The proposed deal would combine two of the largest U.S. shopping mall operators.
Simon set an April 1 deadline for Macerich to respond to the offer or it will be withdrawn.
Shares of Macerich dropped more than 4 per cent Friday, while Simon Property shares rose nearly 3 per cent.
Simon said Friday that it is now offering to pay $95.50 per share for Macerich, up from its previous offer of $91 per share. The new offer is valued at $23.2 billion, when debt of about $6.4 billion is included. Simon, which has a 3.6 per cent stake in Macerich, said it won’t seek to nominate directors for Macerich’s board.
With the new offer, Macerich shareholders may put pressure on the company to discuss the deal, said analysts at Citi in a note to clients.
In a statement Friday, Macerich said it would review the new offer.

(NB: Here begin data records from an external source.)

(** C10: round trips between the builder and the reader: an INTEGER written by
    [CBB_add_asn1_uint64] or [CBB_add_asn1_int64] and a BOOLEAN written by
    [CBB_add_asn1_bool] into a fresh builder are read back unchanged from
    the finished buffer, with nothing left over; only libc's allocator can
    make the whole fail. *)
Theorem der_values_roundtrip fuel a tmp cap u i value s :
  (1 < fuel)%nat -> 0 <= cap < 2 ^ 64 -> tmp <> 0 -> tmp <> a ->
  0 <= u < 2 ^ 64 -> - 2 ^ 63 <= i < 2 ^ 63 ->
  reads_back CBS_get_asn1_uint64 u
    ((CBB_init a cap;;; CBB_add_asn1_uint64 fuel a tmp u;;; CBB_finish fuel a) s) /\
  reads_back CBS_get_asn1_int64 i
    ((CBB_init a cap;;; CBB_add_asn1_int64 fuel a tmp i;;; CBB_finish fuel a) s) /\
  reads_back CBS_get_asn1_bool value
    ((CBB_init a cap;;; CBB_add_asn1_bool fuel a tmp value;;; CBB_finish fuel a) s).
Proof.
  intros Hf Hcap Ht Hta Hu Hi. assert (0 < fuel)%nat as Hf0 by lia.
  split; [|split].
  - apply (built_reads_back 2 int_bytes (fun v => 0 <= v < 2 ^ 64) dec_uint CBS_get_asn1_uint64 _ _ fuel a tmp cap s); try done.
    + pose proof (int_bytes_max u ltac:(lia)). lia.
    + apply uint64_decodes.
    + apply dec_uint_iff.
    + by apply appends_asn1_uint64.
  - apply (built_reads_back 2 int_bytes (fun v => - 2 ^ 63 <= v < 2 ^ 63) dec_int CBS_get_asn1_int64 _ _ fuel a tmp cap s); try done.
    + pose proof (int_bytes_max i ltac:(lia)). lia.
    + apply int64_decodes.
    + apply dec_int_iff.
    + by apply appends_asn1_int64.
  - apply (built_reads_back 1 bool_bytes (fun _ => True) dec_bool CBS_get_asn1_bool _ _ fuel a tmp cap s); try done.
    + apply bool_decodes.
    + apply dec_bool_iff.
    + by apply appends_asn1_bool.
Qed.
End Properties.

(** ** Witnesses *)
Import Sample.

Definition run (op : K unit) (s : cstate) : cstate := match op s with Done _ t => t | _ => s end.

(** The sample with an open SEQUENCE at the address 6. *)
Definition open_state : cstate := run (CBB_add_asn1 4 5 6 536870928) sample_state.

Definition open_frames : list frame := [root_frame 5 [zb 48]; mk_frame 6 1 true true []].

Lemma open_repr : exists v, repr open_state 1 v open_frames /\ can_resize v = true.
Proof.
  destruct sample_repr as (v & Hr & Hc).
  pose proof (opens_asn1 4 ltac:(lia) 5 6 536870928 ltac:(lia) [] (root_frame 5 []) [] _ _ _ eq_refl
    ltac:(cbn; lia) Hr ltac:(done) ltac:(by intros [|[]])) as Ho.
  change (CBB_add_asn1 4 5 6 536870928 sample_state) with (Done tt open_state) in Ho.
  destruct Ho as (c & v' & [= <-] & Hr' & [_ _ Hres]). exists v'. split; [exact Hr'|congruence].
Qed.

Lemma flush_refines_witness : exists v,
  flushed (CBB_flush 4 5 open_state) 1 v []
    (root_frame 5 [zb 48]) [mk_frame 6 1 true true []].
Proof.
  destruct open_repr as (v & Hr & _). exists v.
  apply (flush_refines 4 [mk_frame 6 1 true true []] [] (root_frame 5 [zb 48])).
  - exact Hr.
  - cbn. lia.
Defined.

Lemma appends_exact_witness : exists v,
  appended (CBB_add_u32le 4 5 258 open_state) (map zb [2; 1; 0; 0]) 1 v []
    (root_frame 5 [zb 48]) [mk_frame 6 1 true true []].
Proof.
  destruct open_repr as (v & Hr & _). exists v.
  destruct (appends_exact 4 5 [] 258 0 ltac:(lia) ltac:(by vm_compute) ltac:(lia) ltac:(lia))
    as (_ & _ & _ & _ & _ & _ & _ & _ & Ha & _).
  apply (Ha [] (root_frame 5 [zb 48]) [mk_frame 6 1 true true []]); [done|cbn; lia|exact Hr].
Defined.

Lemma add_u_refuses_witness :
  match CBB_add_u24 4 6 16777216 open_state with Fail t => broken 1 t | _ => False end.
Proof.
  destruct open_repr as (v & Hr & _).
  apply (add_u_refuses 4 6 16777216 3 [root_frame 5 [zb 48]] (mk_frame 6 1 true true []) open_state 1 v);
    try lia; [reflexivity|exact Hr].
Defined.

Lemma opens_exact_witness : exists v,
  opened (CBB_add_asn1 4 6 7 8000 open_state) (der_tag 8000)
    (mk_frame 7 1 true true []) 1 v [root_frame 5 [zb 48]] (mk_frame 6 1 true true []) [].
Proof.
  destruct open_repr as (v & Hr & _). exists v.
  destruct (opens_exact 4 6 7 8000 2 ltac:(lia) ltac:(lia) ltac:(lia)) as [Ho _].
  apply Ho; [done|cbn; lia|exact Hr|done|]. cbn. intros [|[|[]]]; discriminate.
Defined.

Lemma der_values_written_witness : exists v,
  appended (CBB_add_asn1_int64 4 6 7 (-129) open_state)
    (map zb [2; 2; 255; 127]) 1 v [root_frame 5 [zb 48]] (mk_frame 6 1 true true []) [].
Proof.
  destruct open_repr as (v & Hr & _). exists v.
  destruct (der_values_written 4 6 7 0 (-129) [] true ltac:(lia) ltac:(lia) ltac:(lia)
    ltac:(by vm_compute)) as (_ & Hi & _).
  apply Hi; [done|cbn; lia|exact Hr|done|]. cbn. intros [|[|[]]]; discriminate.
Defined.

(** The sample after a value that did not fit. *)
Definition broken_state : cstate :=
  match CBB_add_u24 4 5 16777216 sample_state with Fail t => t | _ => sample_state end.

Lemma error_sticky_witness :
  CBB_finish 4 5 broken_state = Fail broken_state.
Proof.
  apply (error_sticky 3 5 broken_state (mk_cbb 1 0 0 0 false false) 6 0 0 0 [] 48 7 true);
    [reflexivity|done|]. eexists. split; reflexivity.
Defined.

(** The broken sample takes one byte more all the same. *)
Lemma did_write_after_error :
  CBB_flush 4 5 broken_state = Fail broken_state /\
  exists t, CBB_did_write 5 1 broken_state = Done tt t /\
    option_map b_len (bases t !! 1) = option_map (fun v => b_len v + 1) (bases broken_state !! 1).
Proof. split; [reflexivity|]. eexists. split; vm_compute; reflexivity. Qed.

Lemma der_values_roundtrip_witness :
  reads_back CBS_get_asn1_int64 (- 9223372036854775808)
    ((CBB_init 5 0;;;
      CBB_add_asn1_int64 4 5 6 (- 9223372036854775808);;;
      CBB_finish 4 5) Sample.nothing).
Proof.
  destruct (der_values_roundtrip 4 5 6 0 0 (- 9223372036854775808) true nothing
    ltac:(lia) ltac:(lia) ltac:(lia) ltac:(lia) ltac:(lia) ltac:(lia)) as (_ & H & _).
  exact H.
Defined.

(** * [CBB_cleanup] *)
(** ** Cleaning up after an error *)
Section Cleanup.
Context `{CbbAllocator}.

(** [CBB_cleanup] on [a] is defined. *)
Definition cleanable (a : Z) (s : cstate) : Prop :=
  match cbbs s !! a with
  | Some c => is_child c = false /\ (base c = 0 \/ is_Some (bases s !! base c))
  | None => False
  end.

Definition cleans {A} (a : Z) (op : K A) : Prop := forall s, cleanable a s ->
  match op s with Done _ t | Fail t => cleanable a t | _ => True end.

Lemma cleanup_spec a s : cleanable a s -> exists t, CBB_cleanup a s = Done tt t.
Proof.
  unfold cleanable, CBB_cleanup. destruct (cbbs s !! a) as [c|] eqn:E; [|done]. intros Hc.
  unfold bind at 1. rewrite (get_cbb_spec s a c E). destruct Hc as [Hch Hc]. rewrite bind_assert by (by rewrite Hch). rewrite Hch.
  destruct (Z.eqb_spec (base c) 0); cbn [negb]; [by eexists|]. destruct Hc as [?|[v Hv]]; [done|].
  unfold bind at 1 2. rewrite (get_base_spec _ _ _ Hv). by eexists.
Qed.

Lemma cleans_bind {A B} a (m : K A) (k : A -> K B) : cleans a m -> (forall x, cleans a (k x)) -> cleans a (bind m k).
Proof.
  intros Hm Hk s Hs. specialize (Hm s Hs). unfold bind. destruct (m s) as [x t|t|u|]; try done. by apply Hk.
Qed.

Lemma cleans_ret {A} a (x : A) : cleans a (ret x). Proof. by intros s. Qed.
Lemma cleans_failed {A} a : cleans a (failed : K A). Proof. by intros s. Qed.
Lemma cleans_undef {A} a u : cleans a (undef u : K A). Proof. by intros s. Qed.
Lemma cleans_run_cbs {A} a c (op : C A) : cleans a (run_cbs c op).
Proof. intros s Hs. unfold run_cbs. by destruct (op c). Qed.
Lemma cleans_get_cbb a x : cleans a (get_cbb x).
Proof. intros s Hs. unfold get_cbb, bind, gets. by destruct (cbbs s !! x). Qed.
Lemma cleans_get_base a b : cleans a (get_base b).
Proof. intros s Hs. unfold get_base, bind, gets. by destruct (bases s !! b). Qed.
Lemma cleans_put_base a b v : cleans a (put_base b v).
Proof.
  intros s Hs. unfold put_base, modify, cleanable in *. cbn. destruct (cbbs s !! a) as [c|]; [|done].
  destruct Hs as [? [?|?]]; (split; [done|]); [by left|right].
  destruct (decide (b = base c)) as [->|]; [rewrite lookup_insert_eq|rewrite lookup_insert_ne by done]; by eauto.
Qed.
Lemma cleans_attempt {A} a (op : K A) : cleans a op -> cleans a (attempt op).
Proof. intros Hop s Hs. specialize (Hop s Hs). unfold attempt. by destruct (op s). Qed.

(** What [CBB_flush] and [new_child] store keeps it. *)
Lemma cleans_put_cbb a x c : x <> a -> cleans a (put_cbb x c).
Proof. intros Hx s Hs. unfold put_cbb, modify, cleanable in *. cbn. by rewrite lookup_insert_ne. Qed.

Lemma cleans_assert a b : cleans a (assert b : K unit).
Proof. intros s Hs. by destruct b. Qed.

Lemma cleans_set_child a x y : cleans a (let* c := get_cbb x in put_cbb x (set_child y c)).
Proof.
  intros s Hs. unfold bind. destruct (cbbs s !! x) as [c|] eqn:E.
  2: { unfold get_cbb, bind, gets. by rewrite E. }
  rewrite (get_cbb_spec s x c E). unfold put_cbb, modify, cleanable in *. cbn. destruct (decide (x = a)) as [->|].
  - rewrite lookup_insert_eq. by rewrite E in Hs.
  - by rewrite lookup_insert_ne.
Qed.

(** [write_length] gives back the child, or not a child, that it was given. *)
Definition yields {A} (P : A -> Prop) (op : K A) : Prop := forall s, match op s with Done a _ => P a | _ => True end.

Lemma yields_bind {A B} (P : A -> Prop) (Q : B -> Prop) (m : K A) (k : A -> K B) :
  yields P m -> (forall x, P x -> yields Q (k x)) -> yields Q (bind m k).
Proof.
  intros Hm Hk s. specialize (Hm s). unfold bind. destruct (m s) as [x t|t|u|]; try done. by apply Hk.
Qed.
Lemma yields_any {A} (op : K A) : yields (fun _ => True) op.
Proof. intros s. by destruct (op s). Qed.

Lemma yields_write_length b c i n : yields (fun c' => is_child c' = is_child c) (write_length b c i n).
Proof.
  unfold write_length. apply (yields_bind (fun r => is_child (fst r) = is_child c)).
  - destruct (pending_is_asn1 c); [|by intros s]. eapply yields_bind; [apply yields_any|]. intros _ _.
    destruct (asn1_len_form n) as [[[ll ib] l]|]; [|by intros s].
    eapply yields_bind; [apply yields_any|]. intros _ _. eapply yields_bind; [apply yields_any|]. by intros _ _ s.
  - intros [c' l] Hc. destruct (be_loop _ l) as [bs l']. eapply yields_bind; [apply yields_any|]. intros _ _ s.
    by destruct (negb _).
Qed.
End Cleanup.

Create HintDb cleans.
#[export] Hint Resolve cleans_assert cleans_ret cleans_failed cleans_undef cleans_run_cbs cleans_get_cbb cleans_get_base cleans_put_base : cleans.
#[export] Hint Extern 1 (_ <> _) => congruence : cleans.
Ltac cleans_step :=
  lazymatch goal with
  | |- cleans _ (bind (get_cbb ?x) (fun c => put_cbb ?x (set_child _ c))) => apply cleans_set_child
  | |- cleans _ (bind _ _) => apply cleans_bind; [|intros ?]
  | |- cleans _ (attempt _) => apply cleans_attempt
  | |- cleans _ (put_cbb _ _) => apply cleans_put_cbb
  | |- cleans _ (match ?x with _ => _ end) => destruct x
  | |- cleans _ (let _ := _ in _) => cbv zeta
  end.
Ltac cleans := repeat (first [solve [eauto with cleans]|cleans_step]); eauto with cleans.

Macerich rejected Simon’s first bid, saying the deal undervalued the company. It also said it had “serious antitrust concerns” because of Simon’s partnership with General Growth Properties Inc. “It is a concerted effort by the two largest companies in the industry to acquire the number three company,” Macerich said earlier this week.
Simon Property Group Inc., an Indianapolis real estate investment trust, went hostile earlier this month in making its offer public, saying that Macerich refused to negotiate a deal.
Simon owns or has interest in more than 325 properties around the world, mainly outlets and malls. Macerich Co., based in Santa Monica, California, is a real estate investment trust that owns 51 shopping centres nationwide.
Shares of Macerich Co. fell $4.29 to close at $89.21 Friday. Simon shares rose $5.24 to close at $197.34.